■ Task details ■
Within the data that follows, set down exactly the lines from the one containing "let kwargs_keys := Dict.keys" through the one containing "Inductive event : Type", both ends included.

■ Study material ■
--- --- ---

(** * torch/_prims/executor.py: trace executors

    A shallow embedding of [execute] and [make_traced] and the properties
    of the argument canonicalizer, the executor dispatcher and the nvFuser
    lowering executor. *)

From Stdlib Require Import ZArith List String Bool Lia.
From Stdlib Require Import Floats.SpecFloat.
From stdpp Require Import base gmap strings list.
Import ListNotations.
Local Open Scope string_scope.
Local Open Scope list_scope.
Set Warnings "-register-all".

(** ** Python values *)

(** Modelled from the spec: [Number] is imported from torch._prims.utils,
    which is not part of this file; the spec calls it a "scalar number".
    Python's numeric scalars are bool, int, float (an IEEE double) and
    complex. *)
Inductive number : Type :=
| NBool (b : bool)
| NInt (z : Z)
| NFloat (f : spec_float)
| NComplex (re im : spec_float).

(** A [torch.Tensor], as far as the executor looks at it: [size()],
    [stride()], [dtype], and the identity of the buffer. *)
Record tensor : Type := mkTensor {
  size : list Z;
  stride : list Z;
  dtype : string;
  buffer : nat
}.

(** The objects that flow through the executor.  [VNvTensor] and
    [VNvScalar] are handles of the fusion definition (what
    [fd.define_tensor], a lowering rule and [fd.define_constant] return);
    tuples, lists and dicts are the containers that [tree_map] and
    [tree_flatten] look into; everything else is a leaf. *)
Inductive value : Type :=
| VTensor (t : tensor)
| VNumber (n : number)
| VNvTensor (h : nat)
| VNvScalar (h : nat)
| VOther (repr : string)
| VTuple (items : list value)
| VList (items : list value)
| VDict (items : list (string * value)).

(** [isinstance(arg, torch.Tensor)] and [isinstance(arg, Number)]. *)
Definition is_Tensor (v : value) : bool :=
  match v with VTensor _ => true | _ => false end.

Definition is_Number (v : value) : bool :=
  match v with VNumber _ => true | _ => false end.

(** ** Python dicts

    A dict keeps its keys in insertion order, and [list(d.values())]
    depends on that order: an association list with unique keys. *)
Module Dict.

Definition t (V : Type) : Type := list (string * V).

Definition keys {V} (d : t V) : list string := map fst d.
Definition values {V} (d : t V) : list V := map snd d.

(** [k in d] *)
Definition mem {V} (k : string) (d : t V) : bool :=
  existsb (String.eqb k) (keys d).

(** [d.get(k)] *)
Fixpoint get {V} (k : string) (d : t V) : option V :=
  match d with
  | [] => None
  | (k', v) :: rest => if String.eqb k k' then Some v else get k rest
  end.

(** [d[k] = v]: an existing key keeps its place, a new one goes last. *)
Fixpoint set {V} (k : string) (v : V) (d : t V) : t V :=
  match d with
  | [] => [(k, v)]
  | (k', v') :: rest =>
      if String.eqb k k' then (k', v) :: rest
      else (k', v') :: set k v rest
  end.

(** [dict(pairs)] *)
Definition of_pairs {V} (pairs : list (string * V)) : t V :=
  fold_left (fun d kv => set (fst kv) (snd kv) d) pairs [].

End Dict.

(** ** make_traced: the argument canonicalizer *)

(** One entry of [inspect.signature(fn_unwrapped).parameters]:
    [p_default = None] stands for [param.empty]. *)
Record param : Type := mkParam {
  p_name : string;
  p_default : option value
}.

(** Lines 113-115: [fn_kwargs = {}; for k, v in kwargs.items(): fn_kwargs[k] = v]. *)
Definition copy_kwargs (kwargs : Dict.t value) : Dict.t value :=
  fold_left (fun d kv => Dict.set (fst kv) (snd kv) d) kwargs [].

(** Lines 124-128: the loop over [enumerate(sig.parameters.items())],
    started at index [i]. *)
Fixpoint populate_defaults (nargs i : nat) (params : list param)
    (fn_kwargs : Dict.t value) : Dict.t value :=
  match params with
  | [] => fn_kwargs
  | p :: rest =>
      if (i <? nargs)%nat then populate_defaults nargs (S i) rest fn_kwargs
      else
        match p_default p with
        | Some d =>
            if negb (Dict.mem (p_name p) fn_kwargs)
            then populate_defaults nargs (S i) rest (Dict.set (p_name p) d fn_kwargs)
            else populate_defaults nargs (S i) rest fn_kwargs
        | None => populate_defaults nargs (S i) rest fn_kwargs
        end
  end.

(** What [_traced] has computed when it reaches line 131. *)
Record canonical : Type := mkCanonical {
  nargs : nat;
  fn_kwargs : Dict.t value;
  all_args : list value
}.

Definition _traced (sig : list param) (args : list value)
    (kwargs : Dict.t value) : canonical :=
  let nargs := length args in
  let fn_kwargs := populate_defaults nargs 0 sig (copy_kwargs kwargs) in
  let flat_fn_kwargs := Dict.values fn_kwargs in
  {| nargs := nargs; fn_kwargs := fn_kwargs; all_args := args ++ flat_fn_kwargs |}.

(** Lines 134-138: the call [fn( *fn_args, **kwargs)] that [wrapped] makes
    on the flat sequence [args]. *)
Definition wrapped (c : canonical) (args : list value)
    : list value * Dict.t value :=
  let fn_args := firstn (nargs c) args in
  let kwargs_keys := Dict.keys (fn_kwargs c) in
  let kwargs := Dict.of_pairs (combine kwargs_keys (skipn (nargs c) args)) in
  (fn_args, kwargs).

(** ** The world the executor acts on *)

(** The operation target of a graph node; [impl_nvfuser] is the attribute
    that line 48 reads, [None] when the target does not have it. *)
Record target : Type := mkTarget {
  t_name : string;
  impl_nvfuser : option string
}.

(** Every call that [execute] makes on an external collaborator, in the
    order it is made. *)
Inductive event : Type :=
| EvForward (args : list value) (kwargs : Dict.t value)
| EvFusion
| EvEnter
| EvExit
| EvDefineTensor (h : nat) (size stride : list Z) (dtype : string)
| EvDefineConstant (h : nat) (n : number)
| EvAddInput (x : value)
| EvAddOutput (o : value)
| EvLower (h : nat) (rule : string) (args : list value) (kwargs : Dict.t value)
| EvExecute (inputs : list value).

Record world : Type := mkWorld {
  next_handle : nat;
  trace : list event
}.

Inductive exn : Type :=
| ValueError (msg : string)
| RuntimeError (msg : string)
| TypeError (msg : string)
| KeyError (key : string)
| AttributeError (obj : string) (name : string)
| LoweringError (leaf : value).

(** A Python computation: it changes the world and returns or raises. *)
Definition Py (A : Type) : Type := world -> (exn + A) * world.

#[export] Instance Py_ret : MRet Py := fun A (a : A) w => (inr a, w).

#[export] Instance Py_bind : MBind Py := fun A B (f : A -> Py B) (m : Py A) w =>
  match m w with
  | (inr a, w') => f a w'
  | (inl e, w') => (inl e, w')
  end.

Definition raise {A} (e : exn) : Py A := fun w => (inl e, w).

Definition lift {A} (r : exn + A) : Py A := fun w => (r, w).

Definition emit (e : event) : Py unit := fun w =>
  (inr tt, {| next_handle := next_handle w; trace := trace w ++ [e] |}).

Definition fresh : Py nat := fun w =>
  (inr (next_handle w), {| next_handle := S (next_handle w); trace := trace w |}).

(** [for x in l: f(x)] *)
Fixpoint for_each {A} (f : A -> Py unit) (l : list A) : Py unit :=
  match l with
  | [] => mret tt
  | x :: rest => _ ← f x; for_each f rest
  end.

(** [map(f, l)] for an [f] with effects, left to right. *)
Fixpoint map_py {A B} (f : A -> Py B) (l : list A) : Py (list B) :=
  match l with
  | [] => mret []
  | x :: rest => y ← f x; ys ← map_py f rest; mret (y :: ys)
  end.

(** ** Nested structures (torch.utils._pytree)

    Modelled from the spec: [tree_map], [tree_flatten] and [tree_unflatten]
    come from torch.utils._pytree, which is not part of this file.  The spec
    gives their surface, [flatten(tree) -> (leaves, spec)] and
    [unflatten(leaves, spec) -> tree], over tuple, list and mapping nesting,
    leaves in left-to-right order. *)
Inductive treespec : Type :=
| LeafSpec
| TupleSpec (children : list treespec)
| ListSpec (children : list treespec)
| DictSpec (children : list (string * treespec)).

Fixpoint tree_leaves (v : value) : list value :=
  match v with
  | VTuple items => flat_map tree_leaves items
  | VList items => flat_map tree_leaves items
  | VDict items => flat_map (fun kv => tree_leaves (snd kv)) items
  | leaf => [leaf]
  end.

Fixpoint tree_structure (v : value) : treespec :=
  match v with
  | VTuple items => TupleSpec (map tree_structure items)
  | VList items => ListSpec (map tree_structure items)
  | VDict items => DictSpec (map (fun kv => (fst kv, tree_structure (snd kv))) items)
  | _ => LeafSpec
  end.

Definition tree_flatten (v : value) : list value * treespec :=
  (tree_leaves v, tree_structure v).

(** [tree_map(f, v)]: [f] on every leaf, left to right, the nesting kept. *)
Fixpoint tree_map (f : value -> Py value) (v : value) : Py value :=
  match v with
  | VTuple items => items' ← map_py (tree_map f) items; mret (VTuple items')
  | VList items => items' ← map_py (tree_map f) items; mret (VList items')
  | VDict items =>
      items' ← map_py (fun kv => x ← tree_map f (snd kv); mret (fst kv, x)) items;
      mret (VDict items')
  | leaf => f leaf
  end.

--- --- ---

■ Written solution ■
  let kwargs_keys := Dict.keys (fn_kwargs c) in
  let kwargs := Dict.of_pairs (combine kwargs_keys (skipn (nargs c) args)) in
  (fn_args, kwargs).

(** ** The world the executor acts on *)

(** The operation target of a graph node; [impl_nvfuser] is the attribute
    that line 48 reads, [None] when the target does not have it. *)
Record target : Type := mkTarget {
  t_name : string;
  impl_nvfuser : option string
}.

(** Every call that [execute] makes on an external collaborator, in the
    order it is made. *)
Inductive event : Type :=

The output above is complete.